Gaspar Noé Entretien | Interview | 2020 Polizine Alexis Veille

 Dans La Tête de Gaspar Noé...

            [Entretien]


 Si vous aviez la possibilité de refaire une séquence d'un de vos films, lequel choisiriez-vous ?


"Je n’ai pas vraiment de regrets sur aucune séquence en particulier. Peut-être parce que je ne regarde jamais mes anciens films, car alors j’ai envie de tout remonter, re-étalonner, re-mixer, etc."


Après la disparition de  Philippe Nahon, qui nous a personnellement profondément touchés, envisagez vous de lui rendre hommage cinématographiquement ?


"J’ai écrit une lettre d’hommage à mon ami quand il est mort, qui a été publiée dans Libération… Depuis, ses cendres ont été jetées dans la mer et ça me donne envie d’y aller nager… Le prochain hommage, ce sera quand la restauration digitale 2K/4K des deux films que j’ai faits avec lui sera accomplie et que le film pourra enfin ressortir en salles et en Blu-Ray."


Vous tournez plus régulièrement.
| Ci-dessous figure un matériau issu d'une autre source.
(** What [tls_ft_param_set] does first to a record without extension. *)
Definition add_ext1 (g : list Z) : list Z :=
  let g := ft_put ext_param_len sizeof_ext1 (ft_put version_no 1 g) in
  memcpy_at (ft_at rf_freq_err) (replicate (Z.to_nat (ft_get ext_param_len g)) 0xFF) g.

(** The [switch] of [tls_ft_param_set]: the member copied to, and how many
    bytes; nothing for an unknown number. *)
Definition set_copy (opnum len : Z) : option (Z * Z) :=
  if opnum =? CMD_FREQ_ERR then Some (ft_at rf_freq_err, FREQERR_LEN)
  else if opnum =? CMD_RF_CAL_FLAG then Some (ft_at rf_cal_flag, CAL_FLAG_LEN)
  else if opnum =? CMD_TX_ADC_CAL then Some (ft_at adc_cal_param, len)
  else if opnum =? CMD_WIFI_MAC then Some (ft_at wifi_mac_addr, len)
  else if opnum =? CMD_BT_MAC then Some (ft_at bt_mac_addr, len)
  else if opnum =? CMD_TX_DC then Some (ft_at tx_dcoffset, 4)
  else if opnum =? CMD_RX_DC then Some (ft_at rx_dcoffset, 4)
  else if opnum =? CMD_TX_IQ_GAIN then Some (ft_at tx_iq_gain, 4)
  else if opnum =? CMD_RX_IQ_GAIN then Some (ft_at rx_iq_gain, 4)
  else if opnum =? CMD_TX_IQ_PHASE then Some (ft_at tx_iq_phase, 4)
  else if opnum =? CMD_RX_IQ_PHASE then Some (ft_at rx_iq_phase, 4)
  else if opnum =? CMD_TX_GAIN then Some (ft_at tx_gain, if FT_GAIN_LEN <=? len then FT_GAIN_LEN else len)
  else None.

Section efuse.
Context {F : Type} `{FlashStore F} `{!FlashBoot F} `{CrcEngine}.
Abbreviation st := (ft F).

Definition on_store {A} (m : M F A) : M st A := zoom ft_store (fun f s => Ft f (ft_crypto s) (gftParamVer1 s)) m.
Definition on_crypto {A} (m : M gpsec A) : M st A := zoom ft_crypto (fun c s => Ft (ft_store s) c (gftParamVer1 s)) m.
Definition set_gft (g : list Z) : M st unit := modify (fun s => Ft (ft_store s) (ft_crypto s) g).
Lemma ft_step_refl S s : ft_ok s -> ft_step S s s.
Proof. intros K. split; try done. apply fs_step_refl, K. Qed.

Lemma ft_step_trans S s1 s2 s3 : ft_step S s1 s2 -> ft_step S s2 s3 -> ft_step S s1 s3.
Proof. intros [? ? ?] [? ? ?]. split; [by eapply fs_step_trans|done|auto]. Qed.

Lemma ft_step_mono (S T : Z -> Prop) s s' : (forall a, S a -> T a) -> ft_step S s s' -> ft_step T s s'.
Proof. intros HST [? ? ?]. split; [by eapply fs_step_mono|done|done]. Qed.

Lemma ft_step_nowhere S s s' : ft_step nowhere s s' -> ft_step S s s'.
Proof. apply ft_step_mono. intros a []. Qed.

Lemma ft_step_quiet s s' : ft_step nowhere s s' -> img s' ≡ₐ img s.
Proof. intros [T _ _] a. apply (st_out _ _ _ T). tauto. Qed.

Lemma ft_step_low S s s' : ft_step S s s' -> low s = true -> low s' = true.
Proof. intros [T _ _]. apply (st_low _ _ _ T). Qed.

(** Nothing was lost for want of memory later, so nothing was before. *)
Lemma ft_step_high S s s' : ft_step S s s' -> low s' <> true -> low s <> true.
Proof. intros T Hl Hs. by apply Hl, (ft_step_low _ _ _ T). Qed.

(** Storage operations run from the module. *)
Lemma ft_on_store {A} (m : M F A) S s (Q : A -> ft F -> Prop) :
  ft_ok s ->
  wp m (ft_store s) (fun a f' => fs_step S (ft_store s) f' /\ boot_same (ft_store s) f' /\
    (forall s', ft_step S s s' -> ft_store s' = f' -> rec s' = rec s -> Q a s')) ->
  wp (on_store m) s Q.
Proof.
  intros [K1 K2 K3 K4 K5] (a & f' & Hm & Hs & Hb & HQ)%wp_run. unfold on_store. apply wp_zoom. rewrite Hm.
  apply HQ; try done. split; [done| |by apply boot_same_open].
  split; try done; simpl; [apply Hs|by rewrite (st_size _ _ _ Hs)|by eapply boot_same_lockable].
Qed.

Lemma ft_alloc_spec n s (Q : option (Z * list Z) -> ft F -> Prop) :
  ft_ok s -> 0 <= n ->
  (forall r s', ft_step nowhere s s' -> rec s' = rec s ->
     match r with Some (p, _) => p <> 0 | None => low s' = true end -> Q r s') ->
  wp (on_store (fs_alloc n)) s Q.
Proof.
  intros K Hn HQ. apply (ft_on_store _ nowhere); [done|].
  eapply wp_mono; [apply wp_and; [apply fs_alloc_spec|apply boot_alloc_same]; [apply K|done|apply K|done]|].
  cbv beta. intros r f' [[Hs Hr] Hb]. split; [done|]. split; [done|]. intros s' T Hst Hg.
  apply HQ; [done|done|]. destruct r as [[p l]|]; [apply Hr|by rewrite Hst].
Qed.

Lemma ft_free_spec p s (Q : unit -> ft F -> Prop) :
  ft_ok s -> (forall s', ft_step nowhere s s' -> rec s' = rec s -> Q tt s') -> wp (on_store (fs_free p)) s Q.
Proof.
  intros K HQ. apply (ft_on_store _ nowhere); [done|].
  eapply wp_mono; [apply wp_and; [apply fs_free_spec|apply boot_free_same]; apply K|].
  cbv beta. intros [] f' [Hs Hb]. split; [done|]. split; [done|]. intros s' T _ Hg. by apply HQ.
Qed.

Lemma ft_unlock_spec s (Q : Z -> ft F -> Prop) :
  ft_ok s ->
  (forall r s', ft_step nowhere s s' -> rec s' = rec s -> boot_open (ft_store s') -> Q r s') ->
  wp (on_store boot_unlock) s Q.
Proof.
  intros [K1 K2 K3 K4 K5] HQ. unfold on_store. apply wp_zoom.
  pose proof (boot_unlock_spec (ft_store s) K1 K4) as (r & f' & Hm & Hs & _ & Ho & Hl)%wp_run. rewrite Hm.
  apply HQ; [|done|done]. split; [done| |done]. split; try done; simpl; [apply Hs|by rewrite (st_size _ _ _ Hs)].
Qed.

Lemma set_gft_spec g s (Q : unit -> ft F -> Prop) :
  ft_ok s -> rec_ok g ->
  (forall s', ft_step nowhere s s' -> ft_store s' = ft_store s -> rec s' = g -> Q tt s') -> wp (set_gft g) s Q.
Proof.
  intros [K1 K2 K3 K4 K5] Hg HQ. apply wp_modify, HQ; try done. split; try done. by apply fs_step_refl.
Qed.

Lemma crypto_init_spec s (Q : Z -> ft F -> Prop) :
  ft_ok s -> (forall r s', ft_step nowhere s s' -> rec s' = rec s -> Q r s') -> wp tls_crypto_init s Q.
Proof.
  intros K HQ. unfold tls_crypto_init. apply wp_bind, wp_gets.
  destruct (gpsec_lock (ft_crypto s)) as [n|] eqn:El; [by apply wp_ret, HQ; [apply ft_step_refl|]|].
  apply wp_bind, (ft_on_store _ nowhere); [done|].
  eapply wp_mono; [apply wp_and; [apply fs_sem_spec|apply boot_sem_same]; apply K|].
  cbv beta. intros ok f' [Hs Hb]. split; [done|]. split; [done|]. intros s1 T1 _ Hg.
  destruct ok; [|by apply wp_ret, HQ].
  apply wp_bind, wp_modify, wp_ret, HQ; [|done]. eapply ft_step_trans; [exact T1|].
  destruct (fp_ok _ _ _ T1) as [K1 K2 K3 K4 K5]. by split; [apply fs_step_refl|split|].
Qed.

Lemma crc_of_spec data n s (Q : Z -> ft F -> Prop) :
  ft_ok s -> bytes_ok data -> 0 <= n <= 0xFFFF -> n <= zlen data ->
  (forall s', ft_step nowhere s s' -> rec s' = rec s -> Q (crc_reg (take (Z.to_nat n) data)) s') ->
  wp (crc_of data n) s Q.
Proof.
  intros [K1 K2 K3 K4 K5] Hd Hn Hl HQ. unfold crc_of, on_crypto. apply wp_bind, wp_zoom.
  change (tls_crypto_crc_init _ _ _) with (crc32_ctx 0xFFFFFFFF).
  assert (Hu : wp (tls_crypto_crc_update (crc32_ctx 0xFFFFFFFF) data n) (ft_crypto s)
    (fun ctx g' => gpsec_ok g' /\ ctx = crc32_ctx (crc_reg (take (Z.to_nat n) data)))).
  { by apply crc_update_spec; [done|lia|done|done|done|]. }
  apply wp_run in Hu as (ctx & g' & -> & Hg & ->). apply wp_ret, HQ; [|done].
  by split; [apply fs_step_refl|split|].
Qed.

(** The first [n] bytes from [off] on, as the CRC unit is given them. *)
Lemma crc_of_slice off n g s (Q : Z -> ft F -> Prop) :
  ft_ok s -> bytes_ok g -> 0 <= off -> 0 <= n <= 0xFFFF -> off + n <= zlen g ->
  (forall s', ft_step nowhere s s' -> rec s' = rec s -> Q (crc_reg (slice off n g)) s') ->
  wp (crc_of (drop (Z.to_nat off) g) n) s Q.
Proof.
  intros K Hg Ho Hn Hl HQ. apply crc_of_spec; [done|by apply Forall_drop|done|rewrite length_drop; lia|]. apply HQ.
Qed.

Lemma ft_img_ok s a : byte_ok (img s a).
Proof. apply fs_byte_ok. Qed.

(** ** Reading a copy *)

(** The two addresses and the sectors they are in. *)
Definition copy_addr (a off : Z) : Prop := (a = FT_MAGICNUM_ADDR /\ off = BACKUP) \/ (a = FT_PARAM_RUNTIME_ADDR /\ off = RUNTIME).

Lemma copy_addr_geometry a off :
  copy_addr a off -> 0 <= a /\ a + 220 < 2 ^ 32 /\ a mod 2 ^ 27 = off /\ 0 <= off /\ off + 220 <= 0x2000.
Proof. intros [[-> ->]|[-> ->]]; repeat split; vm_compute; congruence. Qed.

(** The checks on the bytes that were read. *)
Lemma record_checks l s (Q : Z * list Z -> ft F -> Prop) :
  ft_ok s -> rec_ok l ->
  (forall s', ft_step nowhere s s' -> rec s' = rec s -> Q (ft_decode l) s') ->
  wp (if ft_get magic_no l =? SIGNATURE_WORD then
        _ ← tls_crypto_init;
        crcvalue ← crc_of (drop 8 l) (sizeof_ft - 8);
        if negb (ft_get checksum l =? crcvalue) then mret (0, l)
        else if _ft_ext1_valid l then
          crcvalue ← crc_of (drop (Z.to_nat (ft_at rf_freq_err)) l) (ft_get ext_param_len l);
          if ft_get ext_checksum l =? crcvalue then mret (1, l) else mret (0, l)
        else mret (2, ft_put ext_param_len 0xFFFF (ft_put version_no 0xFFFF l))
      else mret (0, l)) s Q.
Proof.
  intros K [Hl Hb] HQ. unfold ft_decode in HQ. destruct (ft_get magic_no l =? SIGNATURE_WORD); [|by apply wp_ret, HQ; [apply ft_step_refl|]].
  apply wp_bind, crypto_init_spec; [done|]. intros _ s1 T1 R1.
  apply wp_bind. rewrite sizeof_ft_eq. apply (crc_of_slice 8 (132 - 8)); [apply T1|done|lia|lia|lia|]. intros s2 T2 R2.
  assert (T12 : ft_step nowhere s s2) by (by eapply ft_step_trans). change (132 - 8) with 124.
  destruct (ft_get checksum l =? crc_reg (slice 8 124 l)); cbn [negb] in *; [|apply wp_ret, HQ; [done|congruence]].
  destruct (_ft_ext1_valid l) eqn:Ev; [|apply wp_ret, HQ; [done|congruence]].
  pose proof (ext_valid_fits l Ev). change (ft_at rf_freq_err) with 136.
  apply wp_bind, (crc_of_slice 136); [apply T2|done|lia|lia|lia|]. intros s3 T3 R3.
  assert (T13 : ft_step nowhere s s3) by (by eapply ft_step_trans).
  case_match; apply wp_ret, HQ; (done || congruence).
Qed.

Lemma _ft_param_init_spec a off p s (Q : Z * list Z -> ft F -> Prop) :
  ft_ok s -> copy_addr a off -> p <> 0 ->
  (forall r s', ft_step nowhere s s' -> rec s' = rec s ->
     r = ft_decode (copy_of (img s) off) \/ (r = ft_decode blank_ft /\ low s' = true) -> Q r s') ->
  wp (_ft_param_init a p blank_ft) s Q.
Proof.
  intros K Ha Hp HQ. pose proof (copy_addr_geometry a off Ha) as (G1 & G2 & G3 & G4 & G5).
  destruct blank_ft_ok as [Bl Bb]. pose proof (fk_size _ K).
  unfold _ft_param_init. apply wp_bind, (ft_on_store _ nowhere); [done|]. rewrite sizeof_ver1_eq.
  eapply wp_mono; [apply wp_and; [apply fs_read_spec|apply boot_read_same];
    first [apply K|exact Hp|exact G1|exact G2|rewrite Bl; lia|rewrite G3; lia]|].
  cbv beta zeta. rewrite G3. intros r f' [(Hs & _ & Hr) Hb]. split; [done|]. split; [done|]. intros s1 T1 Hst R1.
  assert (Hd : snd r = copy_of (img s) off \/ (snd r = blank_ft /\ low s1 = true)).
  { rewrite Hst. destruct Hr as [->|Hr]; [left|by right]. apply memcpy_at_all. unfold copy_of. by rewrite Bl, length_range. }
  apply record_checks; [apply T1| |].
  { destruct Hd as [->|[-> _]]; [apply copy_ok, ft_img_ok|by apply blank_ft_ok]. }
  intros s2 T2 R2. apply HQ; [by eapply ft_step_trans|congruence|].
  destruct Hd as [->|[-> Hl]]; [by left|right; split; [done|by eapply ft_step_low]].
Qed.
Est-ce parce que vous avez plus d'opportunités ou simplement parce que vous avez plus conscience qu'avant du passage du temps ?


"Je tourne quand on me donne de l’argent pour tourner.  Enter The Void et  Love étaient des projets très difficiles à financer, surtout le premier qui était vraiment cher (12M d’euros) et très atypique dans sa forme. Mais je ne voulais pas me disperser en réalisant des projets qui me tenaient moins à cœur. Aujourd’hui, que ces rêves d’ados sont accomplis, je suis plus dans une logique de savoir où il y a de l’argent pour faire un film qui m’amuse et sur lequel personne ne me prendra la tête. S’il faut le tourner en 15 jours, adjugé vendu. Envoyez l’oseille. Et s’il faut le faire en 5, pareil… Et si on m’en donne pour tourner un film sur 4 mois ou plus, comme  Enter The Void, bien sûr que j’y vais. Mais la liberté accordée est toujours beaucoup plus précieuse que le budget."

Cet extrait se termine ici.